Stored data entries
(** * train_helper: bookkeeping for a sequence-labelling training loop

    A shallow embedding of [src/train_helper.py]: the running-mean
    [tracker], the [experiment] directory context, the [prior_buffer]
    cache and the two metric reporters.

    Conventions of the embedding.
    - Python objects are records; a method takes the object as [self]
      and returns the updated object.
    - A call that raises returns [Raise e].  An exception ends the run
      (nothing in this module catches one), so the state a failed call
      leaves behind is not represented.
    - Python [int]s are [Z]; Python and numpy floating-point numbers are
      exact rationals ([Qc]): rounding is not represented.
    - A [dict] is a [gmap]; a dict handed over for iteration is the list
      of its items in iteration order. *)

From Stdlib Require Import QArith Qcanon Sorted.
From stdpp Require Import base numbers list strings gmap pretty.

Open Scope Z_scope.

(** ** Exceptions and fallible calls *)

Inductive exn : Type :=
  | AssertionError
  | AttributeError
  | FileExistsError
  | FileNotFoundError
  | IndexError
  | KeyError
  | SyntaxError
  | TypeError
  | ValueError
  | ZeroDivisionError
  | OSError.

#[global] Instance exn_eq_dec : EqDecision exn.
Proof. solve_decision. Defined.

Inductive result (A : Type) : Type :=
  | Ok (a : A)
  | Raise (e : exn).
Arguments Ok {A} a.
Arguments Raise {A} e.

#[global] Instance result_ret : MRet result := λ A a, Ok a.
#[global] Instance result_bind : MBind result := λ A B f m,
  match m with
  | Ok a => f a
  | Raise e => Raise e
  end.

Definition succeeds {A} (m : result A) : Prop := ∃ a, m = Ok a.

(** [for x in xs: s = body(s, x)], stopping at the first exception. *)
Fixpoint for_each {S X : Type} (body : S → X → result S) (xs : list X) (s : S)
    : result S :=
  match xs with
  | [] => Ok s
  | x :: xs' => s' ← body s x; for_each body xs' s'
  end.

(** [assert cond] *)
Definition py_assert (cond : bool) : result unit :=
  if cond then Ok () else Raise AssertionError.

(** [a % b] on Python integers: the remainder has the sign of [b]. *)
Definition py_mod (a b : Z) : result Z :=
  if decide (b = 0) then Raise ZeroDivisionError else Ok (a `mod` b).

(** [xs[i]] on a Python list, for an index that is not negative. *)
Definition py_index {A} (xs : list A) (i : Z) : result A :=
  match xs !! Z.to_nat i with
  | Some x => Ok x
  | None => Raise IndexError
  end.

(** ** tracker *)

Module Tracker.

Record tracker : Type := mk_tracker {
  names : list string;
  values : gmap string Qc;
  counter : Qc;
  create_time : Qc
}.

(** [dict({name: 0. for name in names})] *)
Definition zero_values (names : list string) : gmap string Qc :=
  foldl (λ d name, <[name := 0%Qc]> d) ∅ names.

(** [reset]; [now] is the reading of [time.time()]. *)
Definition reset (self : tracker) (now : Qc) : tracker :=
  {| names := names self;
     values := zero_values (names self);
     counter := 0%Qc;
     create_time := now |}.

(** [__init__]: the [auto_init_args] decorator stores the argument in
    [self.names] before the body runs. *)
Definition init (names : list string) (now : Qc) : result tracker :=
  _ ← py_assert (bool_decide (0 < length names)%nat);
  Ok (reset {| names := names; values := ∅; counter := 0%Qc;
               create_time := 0%Qc |} now).

(** [__getitem__]: [values.get(name, 0) / counter if counter else 0] *)
Definition getitem (self : tracker) (name : string) : Qc :=
  if bool_decide (counter self ≠ 0%Qc)
  then (default 0 (values self !! name) / counter self)%Qc
  else 0%Qc.

(** [__len__] *)
Definition len (self : tracker) : nat := length (names self).

(** One iteration of the loop of [update]:
    [self.values[name] += value * count]. *)
Definition add_value (count : Qc) (self : tracker) (item : string * Qc)
    : result tracker :=
  match values self !! item.1 with
  | Some old =>
      Ok {| names := names self;
            values := <[item.1 := (old + item.2 * count)%Qc]> (values self);
            counter := counter self;
            create_time := create_time self |}
  | None => Raise KeyError
  end.

(** [update(named_values, count)] *)
Definition update (self : tracker) (named_values : list (string * Qc))
    (count : Qc) : result tracker :=
  let self1 := {| names := names self;
                  values := values self;
                  counter := (counter self + count)%Qc;
                  create_time := create_time self |} in
  for_each (add_value count) named_values self1.

(** [stats] *)
Definition stats (self : tracker) : gmap string Qc :=
  (λ v, if bool_decide (counter self ≠ 0%Qc) then (v / counter self)%Qc
        else 0%Qc) <$> values self.

(** A sequence of [update] calls, each given by its arguments. *)
Definition updates (self : tracker) (calls : list (list (string * Qc) * Qc))
    : result tracker :=
  for_each (λ s call, update s call.1 call.2) calls self.

(** The value a dict with items [nv] holds for [name]. *)
Definition dict_get (nv : list (string * Qc)) (name : string) : option Qc :=
  (list_to_map nv : gmap string Qc) !! name.

(** Sums as the specification writes them. *)
Fixpoint weighted_sum (vcs : list (Qc * Qc)) : Qc :=
  match vcs with
  | [] => 0
  | vc :: rest => vc.1 * vc.2 + weighted_sum rest
  end%Qc.

Fixpoint total_count (cs : list Qc) : Qc :=
  match cs with
  | [] => 0
  | c :: rest => c + total_count rest
  end%Qc.

End Tracker.

(** ** What the module takes from its environment *)

(** Python values as the configuration holds them: how two of them
    compare with [!=], what [str] prints, which ones are true, and which
    ones name a path. *)
Class PyValue (value : Type) : Type := {
  py_none : value;
  py_ne : value → value → bool;
  py_str : value → string;
  py_truth : value → bool;
  py_fspath : value → option string
}.

(** The operating system's file tree, with [data] the content of a file.
    [makedirs fs p exist_ok] is [os.makedirs(p, exist_ok=exist_ok)];
    [read_file] is opening with ["rb+"] and reading all of it;
    [write_file] is opening with ["wb+"] and writing. *)
Class FileSystem (fs data : Type) : Type := {
  isdir : fs → string → bool;
  isfile : fs → string → bool;
  makedirs : fs → string → bool → result fs;
  read_file : fs → string → result data;
  write_file : fs → string → data → result fs
}.

Class FileSystemLaws (fs data : Type) `{FileSystem fs data} : Prop := {
  makedirs_isdir s p e s' : makedirs s p e = Ok s' → isdir s' p = true;
  makedirs_keeps s p e s' q :
    makedirs s p e = Ok s' → isdir s q = true → isdir s' q = true;
  write_then_read s p d s' : write_file s p d = Ok s' → read_file s' p = Ok d
}.

(** [pickle.dump] and [pickle.load] for objects of type [obj]. *)
Class Pickle (obj data : Type) : Type := {
  pickle_dumps : obj → data;
  pickle_loads : data → result obj
}.

Class PickleLaws (obj data : Type) `{Pickle obj data} : Prop := {
  loads_dumps o : pickle_loads (pickle_dumps o) = Ok o
}.

(** [os.path.join(a, b)] on a POSIX system. *)
Definition os_path_join (a b : string) : string :=
  if String.prefix "/" b then b
  else if bool_decide (a = "") || String.prefix "/" (String.rev a) then a +:+ b
  else a +:+ "/" +:+ b.

(** The argument parser of [config.py]: the default of every option and
    the option groups, each a title with the [dest] of its actions. *)
Record parser (value : Type) : Type := mk_parser {
  get_default : string → value;
  action_groups : list (string * list string)
}.
Arguments get_default {value} _ _.
Arguments action_groups {value} _.

(** ** experiment *)

Module Experiment.
Section experiment.
Context {value fs data : Type} `{PyValue value} `{FileSystem fs data}.
Variable get_parser : parser value.

(** A configuration namespace: [vars(config)] as its items. *)
Abbreviation namespace := (list (string * value)).

(** [getattr(ns, key)] *)
Definition getattr (ns : namespace) (key : string) : result value :=
  match (list_to_map ns : gmap string value) !! key with
  | Some v => Ok v
  | None => Raise AttributeError
  end.

Record experiment : Type := mk_experiment {
  config : namespace;
  experiments_prefix : string;
  logfile_name : string;
  default_config : gmap string value;
  log : option (list string)
}.

(** [sorted] on the items of a dict: the keys are distinct, so the order
    is that of the keys. *)
Fixpoint insert_sorted (item : string * value) (items : list (string * value))
    : list (string * value) :=
  match items with
  | [] => [item]
  | x :: rest =>
      if String.leb item.1 x.1 then item :: x :: rest
      else x :: insert_sorted item rest
  end.

Definition sorted (items : list (string * value)) : list (string * value) :=
  foldr insert_sorted [] items.

(** [{a.dest: self.default_config.get(a.dest, None) for a in actions}] *)
Definition group_namespace (self : experiment) (dests : list string)
    : gmap string value :=
  foldl (λ d dest, <[dest := default (py_none) (default_config self !! dest)]> d)
        ∅ dests.

(** [arg_g]: one namespace per group title, a later group of the same
    title replacing an earlier one. *)
Definition arg_groups (self : experiment) : gmap string (gmap string value) :=
  foldl (λ d group, <[group.1 := group_namespace self group.2]> d)
        ∅ (action_groups get_parser).

(** One turn of the loop that builds the identifier. *)
Definition add_key (self : experiment) (identifier : string)
    (item : string * value) : result string :=
  cur ← getattr (config self) item.1;
  if py_ne cur item.2 then
    cur' ← getattr (config self) item.1;
    Ok (identifier +:+ item.1 +:+ py_str cur')
  else Ok identifier.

**TASK**. Going down from the first line of the entries above, restate each line word for word until the line holding "cache and the two metric reporters." is done.

**TASK ANSWER**.
(** * train_helper: bookkeeping for a sequence-labelling training loop

    A shallow embedding of [src/train_helper.py]: the running-mean
    [tracker], the [experiment] directory context, the [prior_buffer]
    cache and the two metric reporters.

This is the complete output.